(* ===== verification/WcnDl.v ===== *)
(** * The download service of the connectivity chip (apps/download/download.c)

    The service that starts the chip behind [wcnd]: over the packet layer of
    apps/download it loads a loader through the UART and the firmware through the
    download device, sends calibration data, and answers the commands of [wcnd]
    ([wcnd_download.c], modelled in [WcndCmd]).

    The download itself is in the monad [B] of [ModemBoot], of whose record the
    channel, the clock, the opens and [test_buffer] are used; the service around
    it is in the monad [P] on the record [pmanager].  What the service does
    besides is a log.  Code that the two programs share word for word is the
    definition of [ModemBoot] under a name with the prefix [dl_]; the prefix also
    marks [store_client_fd], which is not the function of [wcnd]. *)

From S2P Require Import WcndCmd Prelude Checksum Hdlc EngFrame EngText ModemBoot.

Definition WCN_MAX_CLIENT_NUM : nat := 10.
Definition WCN_SOCKET_TYPE_SLOG : Z := 1.
Definition WCN_SOCKET_TYPE_WCND : Z := 2.
Definition WCN_CMD_START_DUMP_WCN : string := "WCN-EXTERNAL-DUMP".
Definition WCN_DUMP_LOG_COMPLETE : string := "persist.sys.sprd.wcnlog.result".
Definition WCN_CMD_REBOOT_WCN : string := "rebootwcn".
Definition WCN_CMD_DUMP_WCN : string := "dumpwcn".
Definition WCN_CMD_START_WCN : string := "startwcn".
Definition WCN_CMD_STOP_WCN : string := "stopwcn".
Definition WCN_RESP_REBOOT_WCN : string := "rebootwcn-ok".
Definition WCN_RESP_DUMP_WCN : string := "dumpwcn-ok".
Definition WCN_RESP_START_WCN : string := "startwcn-ok".
Definition WCN_RESP_STOP_WCN : string := "stopwcn-ok".
Definition SOCKET_BUFFER_SIZE : nat := 128.
Definition WCN_FDL_PACKET_SIZE : Z := 1 * 1024.

Record WcnClient := Client { sockfd : Z; ctype : Z }.

Inductive ioctl := DOWNLOAD_POWER_ON | DOWNLOAD_POWER_OFF | DOWNLOAD_POWER_RST.

(** What the service does to the outside: commands to the power device, texts to
    the debug device, bytes written to a client, descriptors closed, calibration
    data saved, properties set. *)
Inductive effect :=
| Ioctl (c : ioctl)
| Mdbg (s : string)
| Told (fd : Z) (d : list Z)
| Closed (fd : Z)
| Saved (d : list Z)
| PropSet (k v : string).

(** [notes]: the results of the next writes to clients, [None] an error;
    [results]: what the next reads of the property of the dump find. *)
Record pmanager := Pm {
  client_fds : list WcnClient;
  flag_connect : bool;
  flag_reboot : bool;
  flag_start : bool;
  flag_stop : bool;
  flag_dump : bool;
  db : boot;
  wifi_cali_cp : list Z;
  notes : list (option nat);
  results : list (option string);
  log : list effect;
}.

Definition set_client_fds (l : list WcnClient) (p : pmanager) : pmanager :=
  Pm l (flag_connect p) (flag_reboot p) (flag_start p) (flag_stop p) (flag_dump p) (db p) (wifi_cali_cp p) (notes p) (results p) (log p).
Definition set_connect (p : pmanager) : pmanager :=
  Pm (client_fds p) true (flag_reboot p) (flag_start p) (flag_stop p) (flag_dump p) (db p) (wifi_cali_cp p) (notes p) (results p) (log p).
Definition set_reboot (v : bool) (p : pmanager) : pmanager :=
  Pm (client_fds p) (flag_connect p) v (flag_start p) (flag_stop p) (flag_dump p) (db p) (wifi_cali_cp p) (notes p) (results p) (log p).
Definition set_start (v : bool) (p : pmanager) : pmanager :=
  Pm (client_fds p) (flag_connect p) (flag_reboot p) v (flag_stop p) (flag_dump p) (db p) (wifi_cali_cp p) (notes p) (results p) (log p).
Definition set_stop (v : bool) (p : pmanager) : pmanager :=
  Pm (client_fds p) (flag_connect p) (flag_reboot p) (flag_start p) v (flag_dump p) (db p) (wifi_cali_cp p) (notes p) (results p) (log p).
Definition set_dump (v : bool) (p : pmanager) : pmanager :=
  Pm (client_fds p) (flag_connect p) (flag_reboot p) (flag_start p) (flag_stop p) v (db p) (wifi_cali_cp p) (notes p) (results p) (log p).
Definition set_db (b : boot) (p : pmanager) : pmanager :=
  Pm (client_fds p) (flag_connect p) (flag_reboot p) (flag_start p) (flag_stop p) (flag_dump p) b (wifi_cali_cp p) (notes p) (results p) (log p).
Definition set_cali_cp (d : list Z) (p : pmanager) : pmanager :=
  Pm (client_fds p) (flag_connect p) (flag_reboot p) (flag_start p) (flag_stop p) (flag_dump p) (db p) d (notes p) (results p) (log p).
Definition set_notes (l : list (option nat)) (p : pmanager) : pmanager :=
  Pm (client_fds p) (flag_connect p) (flag_reboot p) (flag_start p) (flag_stop p) (flag_dump p) (db p) (wifi_cali_cp p) l (results p) (log p).
Definition set_results (l : list (option string)) (p : pmanager) : pmanager :=
  Pm (client_fds p) (flag_connect p) (flag_reboot p) (flag_start p) (flag_stop p) (flag_dump p) (db p) (wifi_cali_cp p) (notes p) l (log p).
Definition add_log (e : effect) (p : pmanager) : pmanager :=
  Pm (client_fds p) (flag_connect p) (flag_reboot p) (flag_start p) (flag_stop p) (flag_dump p) (db p) (wifi_cali_cp p) (notes p) (results p)
    (log p ++ [e]).

(** [None]: undefined, or waiting for something that does not come. *)
Definition P (A : Type) : Type := pmanager -> option (A * pmanager).
#[export] Instance P_ret : MRet P := fun A a p => Some (a, p).
#[export] Instance P_bind : MBind P := fun A A' f m p => match m p with Some (a, p) => f a p | None => None end.

Definition stuck {A} : P A := fun _ => None.
Definition look {A} (f : pmanager -> A) : P A := fun p => Some (f p, p).
Definition put (f : pmanager -> pmanager) : P unit := fun p => Some (tt, f p).
Definition emit (e : effect) : P unit := put (add_log e).
Definition dev {A} (m : B A) : P A := fun p => match m (db p) with Some (a, b) => Some (a, set_db b p) | None => None end.

(** ** Clients *)

Definition next_note : P (option nat) := fun p =>
  match notes p with [] => None | r :: l => Some (r, set_notes l p) end.

(** One client of the loop of [send_notify_to_client]: a [wcnd] client is closed
    after the message, a client that could not be written to as well. *)
Definition notify_one (s : string) (type : Z) (c : WcnClient) : P WcnClient :=
  if (ctype c =? type) && (0 <=? sockfd c) then
    r ← next_note;
    c ← (match r with
         | Some n => _ ← emit (Told (sockfd c) (take n (bs s ++ [0]))); mret c
         | None => _ ← emit (Closed (sockfd c)); mret (Client (-1) (ctype c))
         end);
    if ctype c =? WCN_SOCKET_TYPE_WCND then _ ← emit (Closed (sockfd c)); mret (Client (-1) (ctype c)) else mret c
  else mret c.

Fixpoint notify_clients (s : string) (type : Z) (l : list WcnClient) : P (list WcnClient) :=
  match l with
  | [] => mret []
  | c :: l => c ← notify_one s type c; l ← notify_clients s type l; mret (c :: l)
  end.

Definition send_notify_to_client (s : string) (type : Z) : P unit :=
  l ← look client_fds; l ← notify_clients s type l; put (set_client_fds l).

Definition send_msg_to_mdbg (s : string) : P unit := emit (Mdbg s).

(** The index at which [store_client_fd] returns, and whether it stores. *)
Fixpoint store_at (connected : bool) (fd type : Z) (l : list WcnClient) : option (nat * bool) :=
  match l with
  | [] => None
  | c :: l =>
      let go := (fun '(i, b) => (S i, b)) <$> store_at connected fd type l in
      if connected && (type =? WCN_SOCKET_TYPE_SLOG) then
        if ctype c =? WCN_SOCKET_TYPE_SLOG then Some (0%nat, true) else go
      else if sockfd c =? -1 then Some (0%nat, true)
      else if sockfd c =? fd then Some (0%nat, false)
      else go
  end.

(** [store_client_fd]: a full table loses its last client. *)
Definition dl_store_client_fd (fd type : Z) (p : pmanager) : pmanager :=
  match store_at (flag_connect p) fd type (client_fds p) with
  | Some (_, false) => p
  | Some (i, true) => set_client_fds (<[i := Client fd type]> (client_fds p)) p
  | None => set_client_fds (<[(WCN_MAX_CLIENT_NUM - 1)%nat := Client fd type]> (client_fds p)) p
  end.

(** A round of [client_listen_thread]: [accept] on the log socket or on the
    command socket has returned [c]. *)
Definition client_listen_step (slog : bool) (c : Z) (p : pmanager) : pmanager :=
  if c <? 0 then p
  else if slog then set_connect (dl_store_client_fd c WCN_SOCKET_TYPE_SLOG p)
  else dl_store_client_fd c WCN_SOCKET_TYPE_WCND p.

◆ ◆ ◆

- REQUIREMENT -
Check the lines above and copy each one that includes "written".

- OUTPUT FOR THIS EXERCISE -
    the debug device, bytes written to a client, descriptors closed, calibration
    after the message, a client that could not be written to as well. *)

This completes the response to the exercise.